Search the entries below for the word "rest" and copy each line that has it.

MATERIAL FOR THE TASK Start Marker

Definition eval_aggregate (func : AggregateFunc) (column : str) (columns : list str)
    (rows : list (list Value)) : outcome ExecError Value :=
  match func with
  | Ast.Count => Ok (Int (Z.of_nat (length rows)))
  | _ =>
      match index_of column columns with
      | None => Err (Value.UnknownColumn column)
      | Some idx =>
          obind (cells idx rows) (fun vs =>
          match func with
          | Ast.Count => Panic
          | Ast.Sum => Ok (sum_values vs)
          | Ast.Avg => Ok (avg_values vs)
          | Ast.Min => Ok (default Null (min_of (List.filter numeric vs)))
          | Ast.Max => Ok (default Null (max_of (List.filter numeric vs)))
          end)
      end
  end.

(** One value per aggregate, in order; the first error ends it. *)
Fixpoint eval_aggregates (aggregates : list (str * AggregateFunc * str)) (columns : list str)
    (rows : list (list Value)) : outcome ExecError (list Value) :=
  match aggregates with
  | [] => Ok []
  | (_, func, col) :: rest =>
      obind (eval_aggregate func col columns rows) (fun v =>
      obind (eval_aggregates rest columns rows) (fun vs => Ok (v :: vs)))
  end.

(** ** Grouping *)

(** [Vec<Value>]'s [Ord]: lexicographic. *)
Definition key_cmp : list Value -> list Value -> comparison := Value.lex_cmp cmp.

(** [groups.entry(key).or_default().push(row)]. *)
Fixpoint push_group {A} (key : list Value) (row : A)
    (groups : list (list Value * list A)) : list (list Value * list A) :=
  match groups with
  | [] => [(key, [row])]
  | (k, rs) :: groups' =>
      match key_cmp key k with
      | Lt => (key, [row]) :: groups
      | Eq => (k, rs ++ [row]) :: groups'
      | Gt => (k, rs) :: push_group key row groups'
      end
  end.

(** [gb_indices.iter().map(|&i| row[i].clone()).collect()]. *)
Fixpoint key_of {E} (indices : list nat) (row : list Value) : outcome E (list Value) :=
  match indices with
  | [] => Ok []
  | i :: indices' =>
      match row !! i with
      | Some v => obind (key_of indices' row) (fun vs => Ok (v :: vs))
      | None => Panic
      end
  end.

Fixpoint group_rows (indices : list nat) (rows : list (list Value))
    (groups : list (list Value * list (list Value)))
    : outcome ExecError (list (list Value * list (list Value))) :=
  match rows with
  | [] => Ok groups
  | row :: rows' =>
      obind (key_of indices row) (fun key => group_rows indices rows' (push_group key row groups))
  end.

(** The index of every [GROUP BY] column, or the first that is missing. *)
Fixpoint group_indices (group_by columns : list str) : outcome ExecError (list nat) :=
  match group_by with
  | [] => Ok []
  | c :: rest =>
      match index_of c columns with
      | Some i => obind (group_indices rest columns) (fun is_ => Ok (i :: is_))
      | None => Err (Value.GroupByColumnNotFound c)
      end
  end.

(** The loop over [groups.values()]: the grouping columns of the first row, then
    the aggregates of the group. *)
Fixpoint group_outputs (indices : list nat) (aggregates : list (str * AggregateFunc * str))
    (columns : list str) (groups : list (list Value * list (list Value)))
    : outcome ExecError (list (list Value)) :=
  match groups with
  | [] => Ok []
  | (_, rs) :: groups' =>
      match rs with
      | [] => Panic
      | first :: _ =>
          obind (key_of indices first) (fun k =>
          obind (eval_aggregates aggregates columns rs) (fun vs =>
          obind (group_outputs indices aggregates columns groups') (fun out => Ok ((k ++ vs) :: out))))
      end
  end.

Definition aggregate_table (columns : list str) (rows : list (list Value)) (group_by : list str)
    (aggregates : list (str * AggregateFunc * str)) : outcome ExecError Value.ResultSet :=
  let aliases := map (fun a => fst (fst a)) aggregates in
  match group_by with
  | [] =>
      obind (eval_aggregates aggregates columns rows) (fun out_row =>
      Ok (Value.mkResult aliases [out_row] None))
  | _ =>
      obind (group_indices group_by columns) (fun gb_indices =>
      obind (group_rows gb_indices rows []) (fun groups =>
      obind (group_outputs gb_indices aggregates columns groups) (fun out_rows =>
      Ok (Value.mkResult (group_by ++ aliases) out_rows None))))
  end.

(** ** The groups are exact *)

Abbreviation group A := (list Value * list A)%type.

Definition key_wf (k : list Value) : Prop := Forall Value.value_wf k.
Definition key_lt (a b : list Value) : Prop := key_cmp a b = Lt.

Lemma key_laws : Value.order_laws key_wf key_cmp.
Proof. apply Value.lex_laws, Value.cmp_laws. Qed.
(* ===== verification/Planner.v ===== *)
(** * Planner: from a [SELECT] to a plan
    ([crates/tpt-archon-relational/src/planner.rs])

    Costs are [u64] and wrap around (the release profile); [div_ceil] by zero
    panics. *)
From Stdlib Require Import ZArith Lia Strings.Byte Strings.String.
From stdpp Require Import base numbers option list.
From S2P Require Import Prelude Ast.

Module Planner.
Import Ast(str, lit, Expr, SelectStatement, OrderBy, AggregateFunc).

Record TableStats : Type := mkStats { row_count : Z }.

Inductive Dispatch : Type := Cpu | Gpu.

Inductive PlanNode : Type :=
| Scan (table : str) (vectorized : bool)
| Filter (expr : Expr) (input : PlanNode)
| Project (columns : list str) (star : bool) (input : PlanNode)
| Limit (n : Z) (input : PlanNode)
| Sort (columns : list OrderBy) (input : PlanNode)
| Aggregate (group_by : list str) (aggregates : list (str * AggregateFunc * str))
    (having : option Expr) (input : PlanNode)
| SubqueryScan (plan : Plan) (alias : str)

with Plan : Type :=
| mkPlan (root : PlanNode) (estimated_rows : Z) (dispatch : Dispatch).

Definition root (p : Plan) : PlanNode := let '(mkPlan r _ _) := p in r.
Definition estimated_rows (p : Plan) : Z := let '(mkPlan _ e _) := p in e.
Definition dispatch (p : Plan) : Dispatch := let '(mkPlan _ _ d) := p in d.

Definition VECTORIZE_ROW_THRESHOLD : Z := 1024.
Definition GPU_ROW_THRESHOLD : Z := 1000000.

Fixpoint selectivity (e : Expr) : Z * Z :=
  match e with
  | Ast.Cmp _ Ast.Eq _ => (1, 10)
  | Ast.Cmp _ Ast.Ne _ => (9, 10)
  | Ast.Cmp _ _ _ => (1, 3)
  | Ast.IsNull _ false => (1, 20)
  | Ast.IsNull _ true => (19, 20)
  | Ast.Like _ _ => (1, 5)
  | Ast.InInt _ values => (Z.of_nat (length values `max` 1), 100)
  | Ast.BetweenInt _ _ _ => (1, 3)
  | Ast.CmpColumn _ Ast.Eq _ => (1, 10)
  | Ast.CmpColumn _ _ _ => (1, 3)
  | Ast.And l r =>
      let '(a, b) := selectivity l in
      let '(c, d) := selectivity r in
      (Z.max (wrap64 (a * c)) 1, wrap64 (b * d))
  | Ast.Or l r =>
      let '(a, b) := selectivity l in
      let '(c, d) := selectivity r in
      let num := wrap64 (wrap64 (a * d) + wrap64 (c * b) - wrap64 (a * c)) in
      let den := wrap64 (b * d) in
      if (den <=? num)%Z then (1, 1) else (Z.max num 1, den)
  | Ast.Not inner =>
      let '(a, b) := selectivity inner in
      (Z.max (Z.max (b - a) 0) 1, b)
  | Ast.Exists_ _ | Ast.InSubquery _ _ | Ast.ScalarCmp _ _ _ => (1, 3)
  | Ast.Agg _ _ | Ast.AggCmp _ _ _ _ => (1, 3)
  | Ast.ExtractCmp _ _ _ _ => (1, 3)
  end%Z.

(** [u64::div_ceil]. *)
Definition div_ceil (a b : Z) : outcome Empty_set Z :=
  if (b =? 0)%Z then Panic else Ok ((a + b - 1) / b)%Z.

(** [gpu] is the crate's feature of that name. *)
Definition plan_select (gpu : bool) (stmt : SelectStatement) (stats : TableStats)
    : outcome Empty_set Plan :=
  let vectorized := (VECTORIZE_ROW_THRESHOLD <=? row_count stats)%Z in
  let node := Scan (Ast.name (Ast.table stmt)) vectorized in
  let filtered :=
    match Ast.filter stmt with
    | Some expr =>
        let '(num, den) := selectivity expr in
        match div_ceil (wrap64 (row_count stats * num)) den with
        | Ok e => Ok (e, Filter expr node)
        | Err e => Err e
        | Panic => Panic
        end
    | None => Ok (row_count stats, node)
    end in
  match filtered with
  | Err e => Err e
  | Panic => Panic
  | Ok (estimated, node) =>
      let '(estimated, node) :=
        if bool_decide (Ast.group_by stmt = []) && bool_decide (length (Ast.aggregates stmt) = 0)
        then (estimated, node)
        else
          (if bool_decide (Ast.group_by stmt = []) then estimated
           else Z.max ((estimated + 9) / 10) 1,
           Aggregate (Ast.group_by stmt) (Ast.aggregates stmt) (Ast.having stmt) node) in
      let node := Project (Ast.columns stmt) (Ast.star stmt) node in
      let node := match Ast.order_by stmt with [] => node | cols => Sort cols node end in
      let '(estimated, node) :=
        match Ast.limit stmt with
        | Some n => (Z.min estimated n, Limit n node)
        | None => (estimated, node)
        end in
      let d := if gpu && (GPU_ROW_THRESHOLD <=? row_count stats)%Z then Gpu else Cpu in
      Ok (mkPlan node estimated d)
  end.

(** ** The cost arithmetic overflows *)

(** A conjunction of [n + 1] equality tests. *)
Fixpoint eq_chain (n : nat) : Expr :=
  match n with
  | O => Ast.Cmp (lit "a") Ast.Eq (Ast.LInt 1)
  | S n' => Ast.And (Ast.Cmp (lit "a") Ast.Eq (Ast.LInt 1)) (eq_chain n')
  end.

Definition select_where (e : Expr) : SelectStatement :=
  Ast.mkSelect [] true (Ast.Named (lit "t") None) (Some e) [] [] [] [] [] None None None [].

(** Planning a query whose filter conjoins 64 equality tests panics, whatever the
    statistics: the denominator of its selectivity is 10^64, a multiple of 2^64,
    which wraps to zero. *)
Theorem planner_divides_by_zero stats gpu :
  plan_select gpu (select_where (eq_chain 63)) stats = Panic.
Proof.
  unfold plan_select. change (Ast.filter (select_where (eq_chain 63))) with (Some (eq_chain 63)).
  assert (E : selectivity (eq_chain 63) = (1, 0)%Z) by (vm_compute; reflexivity).
  cbv iota beta zeta. rewrite E. reflexivity.
Qed.

End Planner.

MATERIAL FOR THE TASK End Marker

**FINISHED EXERCISE:**
  | (_, func, col) :: rest =>
      obind (eval_aggregates rest columns rows) (fun vs => Ok (v :: vs)))
  | c :: rest =>
      | Some i => obind (group_indices rest columns) (fun is_ => Ok (i :: is_))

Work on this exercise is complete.